After shrouding their own use of the technology in secrecy for years, the RCMP took the unprecedented step of speaking publicly about the devices also known as Stingrays or Mobile Device Identifiers (MDIs) to address public concern amidst mounting questions about their use.
The RCMP says that MDIs have become “vital tools” deployed scores of times to identify and track mobile devices in 19 criminal investigations last year and another 24 in 2015.
In all cases but one in 2016, police got warrants. The one exception was an emergency scenario “such as a kidnapping,” said Adam.
According to cbc.ca, an IMSI catcher, another device in use, pretends to be a cellphone tower to attract nearby cell signals. When it does, it can intercept the unique ID number associated with your phone, the International Mobile Subscriber Identity, or IMSI. That number can then be used to track your phone.
Adam says the RCMP currently has 24 technicians trained and authorized to deploy the devices across Canada. He knows other police forces own and use them too, but declined to name them. He said the RCMP’s devices are restricted in their use, with software that only allows them to identify a mobile device and to potentially track the location of that phone.
“What the RCMP technology does not do is collect private communication,” Adam said. “In other words, it does not collect voice and audio communications, email messages, text messages, contact lists, images, encryption keys or basic subscriber information.”
Adam conceded that until two months ago the RCMP itself failed to get express approval to use MDIs from Innovation, Science and Economic Development Canada (ISED, formerly Industry Canada), the government body responsible for regulating technology that might interfere with wireless communications.
He said in recent years the law has changed to catch up with emerging technologies.
Police used to apply for a general warrant to use the technology. In 2015, Adam said there was a period of at least six months when the RCMP didn’t seek a warrant at all, acting on advice from the Department of Justice and government prosecutors.
IMSI catchers have been highly controversial for fear that hundreds of innocent device users can be swept up in the collection of cellular data. Adam said all data collected is strictly protected, isolated and reported to judges, preserved until it is no longer needed and then destroyed.
“The data, once it is seized lawfully to the judge, will be secured and locked up for criminal court purposes. It will not be accessed other than the target information,” Adam said.

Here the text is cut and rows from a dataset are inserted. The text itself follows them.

(** ** Properties *)

(** C33: The answers that the tests of this layer compare. In every
    execution of the counter service in which no peer becomes leader between
    the role test of its [ticker] and the [startElection] that follows, no
    server takes snapshots ([maxraftstate] is -1), the random identities
    that [Submit] draws are distinct, terms stay below 2^64 - 1 and logs
    below 2^63 - 1 entries, and with fewer than 2^63 calls and returns, an
    answer to [Inc] is at most the number of increments submitted before it
    was returned, to whatever server and whatever they were answered, and
    more than the number of increments answered before it was submitted; no
    two calls get the same answer; and no counter of a server is above the
    number of increments submitted. *)
Theorem Inc_answers_count `{!Codec Z} `{!Codec (RaftState CounterOp)} n cmd_of
    (s : System (State := Z) (Req := Req) (Rep := Rep)) h2 sid op N h1 :
  0 <= n -> reachable (system_init (sm := counter_machine) n 0) (sys_quiet (sm := counter_machine) n 0 cmd_of) s ->
  zlen (history s) < 2 ^ 63 -> history s = h2 ++ Returned sid op OK (Some (IncRep N)) :: h1 ->
  1 <= N <= zlen (inc_calls h1) /\
  (forall h4 sid' index l h3 done, history s = h4 ++ Invoked sid' op index l :: h3 -> NoDup done ->
     (forall o, o ∈ done -> is_inc o /\ exists sid' rep, Returned sid' o OK rep ∈ h3) -> zlen done < N) /\
  (forall sid' op', Returned sid' op' OK (Some (IncRep N)) ∈ history s -> op' = op) /\
  (forall i, is_peer n i -> 0 <= GetCounter (sm_state (rsms s i)) <= zlen (inc_calls (history s))).
Proof.
  intros Hn R Hlen Hh. destruct (rsm_linearizable counter_machine n 0 cmd_of s Hn R) as (ops & L & Hrep).
  assert (Returned sid op OK (Some (IncRep N)) ∈ history s) as Hr by (rewrite Hh; apply elem_of_app; right; left).
  destruct (inc_answer _ _ _ _ _ L Hlen Hr) as (k & Hk & Hi & E1 & E0). split_and!.
  - pose proof (zlen_nonneg (incs (take k ops))). lia.
  - rewrite E1. apply counted_bound with (h := history s); [done |]. intros o Ho.
    apply list_elem_of_filter in Ho as [Hio (b & Hb)%list_elem_of_lookup].
    apply lookup_take_Some in Hb as [Hb Hlt]. apply inc_calls_elem. split; [done |].
    destruct (lin_invoked _ _ _ L o) as (sid' & index & Hin); [by eapply list_elem_of_lookup_2 |].
    exists sid', index, true. rewrite Hh in Hin. apply elem_of_app in Hin as [Hin|[?|?]%elem_of_cons]; [| done..].
    exfalso. apply list_elem_of_split in Hin as (h4 & h3 & ->).
    enough (k < b)%nat by lia.
    eapply (lin_order _ _ _ L (h3 ++ Returned sid op OK (Some (IncRep N)) :: h1) h4); [| | exact Hk | exact Hb].
    + rewrite Hh. by rewrite <- (assoc_L (++)).
    + apply elem_of_app. right. left.
  - intros h4 sid' index l h3 done Hh' Hnd Hdone.
    enough (zlen done <= zlen (incs (take k ops))) by lia.
    unfold zlen. apply Nat2Z.inj_le, submseteq_length, NoDup_submseteq; [done |].
    intros o Ho. destruct (Hdone _ Ho) as (Hio & sid1 & rep & Hr1). apply list_elem_of_filter. split; [done |].
    assert (Returned sid1 o OK rep ∈ history s) as Hr1' by (rewrite Hh'; apply elem_of_app; right; by right).
    destruct (lin_errors _ _ _ L _ _ _ _ Hr1') as [[_ [r ->]]|[? _]]; [| done].
    destruct (lin_result _ _ _ L _ _ _ Hr1') as (a & st & st' & Ha & _).
    apply list_elem_of_lookup. exists a. apply lookup_take_Some. split; [done |].
    exact (lin_order _ _ _ L _ _ _ _ _ _ _ _ _ Hh' Hr1 _ _ Ha Hk).
  - intros sid' op' Hr'. destruct (inc_answer _ _ _ _ _ L Hlen Hr') as (k' & Hk' & Hi' & E1' & E0').
    assert (forall a b o, (a < b)%nat -> ops !! a = Some o -> is_inc o -> zlen (incs (take a ops)) < zlen (incs (take b ops))) as Hmono.
    { intros a b o Hab Ha Ho. replace b with (S a + (b - S a))%nat by lia. rewrite <- take_take_drop. unfold incs.
      rewrite list.filter_app, zlen_app, (take_S_r _ _ _ Ha), list.filter_app, filter_cons_True, zlen_app by done.
      rewrite zlen_cons. pose proof (zlen_nonneg (filter is_inc (take (b - S a) (drop (S a) ops)))).
      pose proof (zlen_nonneg (filter is_inc (@nil CounterOp))). lia. }
    destruct (Nat.lt_trichotomy k k') as [Hlt|[<-|Hlt]].
    + pose proof (Hmono _ _ _ Hlt Hk Hi). lia.
    + congruence.
    + pose proof (Hmono _ _ _ Hlt Hk' Hi'). lia.
  - intros i Hp. destruct (Hrep i Hp) as [m Hrun]. unfold GetCounter. rewrite (counter_at _ _ L Hlen _ _ Hrun).
    split; [apply zlen_nonneg |]. apply counted_bound with (h := history s); [done |]. apply counted_invoked; done.
Qed.

#[export] Instance CReq_countable : Countable Req.
Proof.
  apply (inj_countable' (fun r => match r with Inc => 0 | Null => 1 | Dec => 2 end)
    (fun x => if decide (x = 0) then Inc else if decide (x = 1) then Null else Dec)).
  by intros [].
Defined.
#[export] Instance CounterOp_eq_dec : EqDecision CounterOp.
Proof. solve_decision. Defined.
#[export] Instance COp_countable : Countable CounterOp.
Proof. apply (inj_countable' (fun o => (Rsm.Command_ o, Id_ o)) (fun p => mkOp p.1 p.2)). by intros []. Defined.
#[export] Instance CEvent_eq_dec : EqDecision CounterEvent.
Proof. solve_decision. Defined.

(** Server 0 is elected and increments; server 1 does not lead; then server 0
    increments again. *)
Definition count_run : list (SLabel (Req := Req)) :=
  let peers := SPeers in
  [peers (RTicker 0 1000000000); peers (RElection (LTest 0)); peers (RElection (LStart 0 1100000000));
   peers (RElection (LVote 1 0 1200000000)); peers (RElection (LReply 0 0 0 1));
   SSubmit 0 0 Inc 7; SSubmit 1 1 Inc 8;
   peers (RSend 0); peers (RAppend 0 1300000000); peers (RAnswer 0); peers (RCommit 0);
   SApply 0; SRead 0; SSend 0; SReceive 0 0; SReturn 0 0;
   SSubmit 0 2 Inc 9;
   peers (RSend 0); peers (RAppend 0 1400000000); peers (RAnswer 0); peers (RCommit 0);
   SApply 0; SRead 0; SSend 0; SReceive 0 2; SReturn 0 2].

Definition count_before : list CounterEvent :=
  [Invoked 2 (mkOp Inc 9) 2 true; Returned 0 (mkOp Inc 7) OK (Some (IncRep 1));
   Returned 1 (mkOp Inc 8) ErrWrongLeader None; Invoked 1 (mkOp Inc 8) 0 false; Invoked 0 (mkOp Inc 7) 1 true].
Definition count_history : list CounterEvent := Returned 2 (mkOp Inc 9) OK (Some (IncRep 2)) :: count_before.

Abbreviation counter_reachable :=
  (reachable (system_init (sm := @counter_machine (countable_codec Z)) 3 0)
     (sys_quiet (sm := @counter_machine (countable_codec Z)) 3 0 (fun _ => Inc))).

Lemma count_reachable : exists s : System (State := Z) (Req := Req) (Rep := Rep),
  counter_reachable s /\ bool_decide (history s = count_history) = true.
Proof.
  apply (sys_run_witness (sm := @counter_machine (countable_codec Z)) 3 0 (fun _ => Inc) count_run
    (fun s => bool_decide (history s = count_history))).
  vm_compute. reflexivity.
Qed.

Lemma Inc_answers_count_witness : exists s : System (State := Z) (Req := Req) (Rep := Rep),
  counter_reachable s /\ history s = count_history /\ 0 <= GetCounter (sm_state (rsms s 0)) <= 3.
Proof.
  destruct count_reachable as (s & R & H). apply bool_decide_eq_true in H. exists s. split_and!; [done | done | |].
  all: destruct (@Inc_answers_count (countable_codec Z) _ 3 (fun _ => Inc) s [] 2 (mkOp Inc 9) 2 count_before
    ltac:(lia) R ltac:(rewrite H; vm_compute; reflexivity) H) as (_ & _ & _ & Hc).
  all: specialize (Hc 0 ltac:(unfold is_peer; lia)); rewrite H in Hc.
  all: change (zlen (inc_calls count_history)) with 3 in Hc; apply Hc.
Defined.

He said the RCMP has been fully co-operating with the Office of the Information and Privacy Commissioner, which has been investigating police use of cellphone tracking equipment in Canada. He also said police are very aware that cell MDIs can potentially disrupt mobile users’ signals and even interfere with the ability to dial 911.
Adam said the RCMP has developed protocols to ensure the MDIs are only used for a few minutes at a time to limit potential disruption for users.